Measuring Failure

If you are goal-oriented, you know how important it is to measure success. For network professionals, the goal is usually 99.999% availability. But despite all the counsel we’ve heard about focusing on the positive, sometimes we need to take a closer look at what negative things may affect us. For network management, there are several measures that can help when assessing how well or how poorly a network is functioning.

Mean Time to Repair (MTTR)

Perhaps the most important metric regarding network failure is MTTR. Some part of the network is down. But how long does it take to fix the problem? A few minutes? Hours? Days? Weeks? The customer wants his service back online. If the service is for a VIP customer, then it had better be quick. And if the outage affects a whole lot of customers, then the service provider’s reputation is at stake. Generally, MTTR is measured from the time the service goes down until the moment it is functional again.

Now, we should note that there is some ambiguity surrounding the use of the abbreviation MTTR. BMC Blogs highlights the distinctions in a post on the subject. There are actually four common ways to state MTTR:

Mean Time to Repair
Mean Time to Recovery
Mean Time to Restore
Mean Time to Respond

The writer’s comments explain further:

Generally, Mean Time to Repair and Mean Time to Restore have definitions similar to those written above [in the article]. Mean Time to Restore is sometimes a variation on Mean Time to Recovery. Mean Time to Respond usually refers to the longest amount of time before your maintenance organization will dispatch someone to look at your issue.
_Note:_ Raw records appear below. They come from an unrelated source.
Record runProfile := RunProfile {
  Name : string;
  Root : string;
  Packages : list string;
  ExcludePackages : list string;
  Tags : list string;
  TestFlags : list string;
  Short : bool;
  Race : bool;
  Timeout : Duration;
  shortSet : bool;
  raceSet : bool
}.

#[export] Instance eta_runProfile : Eta runProfile := λ p,
  RunProfile (Name p) (Root p) (Packages p) (ExcludePackages p) (Tags p) (TestFlags p)
    (Short p) (Race p) (Timeout p) (shortSet p) (raceSet p).

Definition zeroProfile : runProfile := RunProfile "" "" [] [] [] [] false false 0 false false.

Record profileDefinitions := ProfileDefinitions {
  dPath : string;
  dRoot : string;
  dProfiles : gmap string rawProfile;
  dImplicit : bool
}.

Definition appendUnique1 (dst : list string) (v : string) : list string :=
  if bool_decide (v ≠ "") && negb (bool_decide (v ∈ dst)) then dst ++ [v] else dst.

Definition appendUnique (dst values : list string) : list string :=
  foldl appendUnique1 dst values.

Definition mergeRunProfile (dst src : runProfile) : runProfile :=
  let dst := dst <| Packages ::= λ l, appendUnique l (Packages src) |>
                 <| ExcludePackages ::= λ l, appendUnique l (ExcludePackages src) |>
                 <| Tags ::= λ l, appendUnique l (Tags src) |>
                 <| TestFlags ::= λ l, appendUnique l (TestFlags src) |> in
  let dst := if shortSet src then dst <| Short := Short src |> <| shortSet := true |> else dst in
  let dst := if raceSet src then dst <| Race := Race src |> <| raceSet := true |> else dst in
  if Timeout src =? 0 then dst else dst <| Timeout := Timeout src |>.

(** Errors of [mergeRawProfile], with what their text is made of. *)
Inductive profileError :=
  | InvalidTimeout (timeout : string)
  | NonPositiveTimeout (d : Duration).

Section Profiles.
(** [time.ParseDuration]; [None] is its error. *)
Variable ParseDuration : string → option Duration.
The actual use of the term MTTR, then, is locally defined in the organization. You should also be aware that sometime restoring a service may just mean that an IT professional has found a temporary workaround solution to keep the customer happy until a permanent fix is found.

Mean Time to Failure (MTTF)

Your equipment is bound to fail — eventually. The question is: when? When the HAL 9000 artificial intelligence computer in the movie 2001: A Space Odyssey detected that something was going to go down, he alerted Dave, his human counterpart:

Just a moment… just a moment. I’ve just picked up a fault in the A.E. thirty-five unit. It’s going to go a hundred percent failure within seventy-two hours.

You may not be as precise as HAL, but you can sometimes estimate when you think a particular device might be vulnerable to failure. And you wouldn’t just pull a number out of the air or basing your guess on only one device. MTTF is a calculated number based on the track record of many similar devices over a period of time.

“As a metric, MTTF represents how long a product can reasonably be expected to perform in the field based on specific testing.”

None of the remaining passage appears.